Des maires obligés de fermer les écoles face à la canicule
La canicule force déjà les maires à sortir le grand jeu. Le 22 juin 2026, plusieurs communes d'Île‑de‑France ont annoncé la fermeture de leurs écoles pour protéger les enfants des températures qui frôlent 40 °C. À Alfortville, le maire PS Luc Carvounas préfère ne pas prendre de risque : il annonce la fermeture des établissements « ce lundi 22 juin et les jours prochains, si la canicule frappe toujours la région ».
Alfortville : mesures passées et projet de climatisation
Alfortville n'en est pas à son coup d'essai : après 2017 la ville a créé dans chaque école et crèche une pièce rafraîchie, posé des films anti‑UV aux fenêtres puis installé, depuis l'été dernier, des ventilateurs au plafond dans toutes les classes — sauf dans celles en travaux.
Le maire juge toutefois ces mesures insuffisantes et annonce qu'il étudie la faisabilité et le coût de la climatisation de 350 salles de classe. « Accueillir les enfants dans des classes où le thermomètre atteint des seuils insupportables n'est tout simplement plus possible », écrit‑il aux parents.
Réorganisations et fermetures dans plusieurs communes d'Île‑de‑France
La réaction est devenue quasi générale. Montesson (Yvelines) a réorganisé les cours pour permettre une sortie échelonnée dès jeudi « conformément aux directives ministérielles ». À Crosne (Essonne), le lieu d'accueil enfants‑parents Méli‑Méli restera exceptionnellement fermé le lundi 22 juin et le maire Michaël Damiati annonce la fermeture de toutes les écoles ce jour‑là.

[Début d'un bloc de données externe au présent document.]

(* ===== verification/D1.v ===== *)
(** * D1: the driver of a replicated SQLite database (crates/rf/src/d1.rs)

    [Driver] is one member's driver for one database: its Raft state, its
    SQLite database, the node's store, the proposals in flight and the leader it
    advertises.  SQLite and the JSON codec of commands are third-party code, the
    operations of [Sqlite]; the peer table is an argument.  A method returns the
    driver and what it sent: messages to peers and replies to callers.  The
    election timer, the export stream and the HTTP transport are I/O. *)

From Stdlib Require Import ZArith Lia Ascii.
From stdpp Require Import prelude gmap sorting strings list.
From S2P Require Import Prelude Text Hlc Identity Envelope Kv Quorum DataAudit Observability Store.
Open Scope Z_scope.

(** rusqlite and serde_json, as far as the driver uses them. *)
Class Sqlite := {
  Json : Type;
  Row : Type;
  Db : Type;
  readonly : Db -> string -> result bool string;
  column_count : Db -> string -> Z;
  query_rows : Db -> string -> list Json -> result (Db * list Row) string;
  raw_execute : Db -> string -> list Json -> result (Db * Z) string;
  marker : Db -> option Z;
  set_marker : Z -> Db -> option Db;
  in_memory : Db;
  read_file : Db -> option bytes;
  open_file : bytes -> option Db;
  json_of_cmd : string * list Json * list (string * list Json) * Z -> bytes;
  cmd_of_json : bytes -> option (string * list Json * list (string * list Json) * Z)
}.

Section driver.
Context {sqlite : Sqlite} {redb : Redb} {crypto : Crypto} {hex : Hex}.
Context {pc_meta : Postcard D1Meta} {pc_entry : Postcard Entry} {pc_audit : Postcard DataMutationAudit}.

Record Statement := mkStatement { st_sql : string; st_params : list Json }.

Record StatementResult := mkStatementResult {
  sr_rows : option (list Row);
  sr_affected : option Z
  }.

Record Cmd := mkCmd {
  cmd_sql : string;
  cmd_params : list Json;
  cmd_statements : list Statement;
  cmd_tag : Z
  }.

Record ExecResult := mkExecResult {
  ex_rows : option (list Row);
  ex_affected : option Z;
  ex_batch : option (list StatementResult);
  ex_leader_hint : option string
  }.

(** A caller waiting for its answer. *)
Definition Responder : Type := Z.

Record Driver := mkDriver {
  d_name : string;
  raft : Raft;
  sql : Db;
  store : Store;
  pending : gmap Z Responder;
  my_entries : gmap Z Z;
  leadership : option PublicId
  }.

Inductive Out :=
| Net (to : PublicId) (m : Msg)
| Reply (r : Responder) (res : result ExecResult string).

(** What the driver reads of its node: its peers' API addresses, its id, its
  clock and the compaction settings. *)
Record Env := mkEnv {
  api_addr : PublicId -> option string;
  id_hex : string;
  now_ms : Z;
  compact_threshold : Z;
  keep_tail : Z
  }.

Definition set_raft (d : Driver) (r : Raft) : Driver :=
  mkDriver (d_name d) r (sql d) (store d) (pending d) (my_entries d) (leadership d).
Definition set_sql (d : Driver) (db : Db) : Driver :=
  mkDriver (d_name d) (raft d) db (store d) (pending d) (my_entries d) (leadership d).
Definition set_store (d : Driver) (s : Store) : Driver :=
  mkDriver (d_name d) (raft d) (sql d) s (pending d) (my_entries d) (leadership d).
Definition set_waiting (d : Driver) (p : gmap Z Responder) (m : gmap Z Z) : Driver :=
  mkDriver (d_name d) (raft d) (sql d) (store d) p m (leadership d).
Definition set_leadership (d : Driver) (l : option PublicId) : Driver :=
  mkDriver (d_name d) (raft d) (sql d) (store d) (pending d) (my_entries d) l.

Definition encode_cmd (c : Cmd) : bytes :=
  json_of_cmd (cmd_sql c, cmd_params c, (fun s => (st_sql s, st_params s)) <$> cmd_statements c, cmd_tag c).
Definition decode_cmd (b : bytes) : option Cmd :=
  match cmd_of_json b with
  | Some (s, p, l, t) => Some (mkCmd s p ((fun sp => mkStatement sp.1 sp.2) <$> l) t)
  | None => None
  end.

(** [read_prepared_rows] on all rows of a query. *)
Definition bounded_rows (rows : list Row) : result (list Row) string :=
  if (10000 <? Z.of_nat (length rows))%Z then Err "D1 query returned more than 10,000 rows" else Ok rows.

Provins (Seine‑et‑Marne) prévoit de fermer onze écoles vendredi et lundi. Plus loin, Senlis (Oise) fermera lundi et mardi après‑midi, la cantine restant ouverte mais avec un départ général à 13 h 30.
Des maires critiquent l'inaction de l'État et improvisent
Les maires pointent aussi du doigt l'État. Luc Carvounas critique « l'absence de mesures adaptées de la part de l'Éducation nationale », lui reprochant de ne pas organiser d'aménagements d'horaires cohérents ni d'assurer une continuité pédagogique satisfaisante.
Sur le terrain, certains élus ont dû improviser : brumisateurs, ventilateurs supplémentaires, fermetures ponctuelles.
Réactions des parents et enseignants
Parents et enseignants accueillent ces fermetures avec pragmatisme mêlé d'inquiétude. Sandrine, mère d'un élève de CP à l'école Octobre d'Alfortville, trouve la décision « raisonnable » — difficile d'apprendre quand il fait 38 °C en classe — mais redoute l'organisation si la fermeture se prolonge.
« On nous demande d'éviter d'emmener les enfants à l'école, on fait comment pour bosser ? », résume un père de Juvisy.
La canicule met en lumière un choix politique et financier : investir massivement pour climatiser les écoles ou accepter des ruptures temporaires de scolarité lors des pics de chaleur. « On va vivre ça tous les ans », prédit Luc Carvounas — une phrase qui résonne comme un défi lancé aux collectivités et à l'Éducation nationale.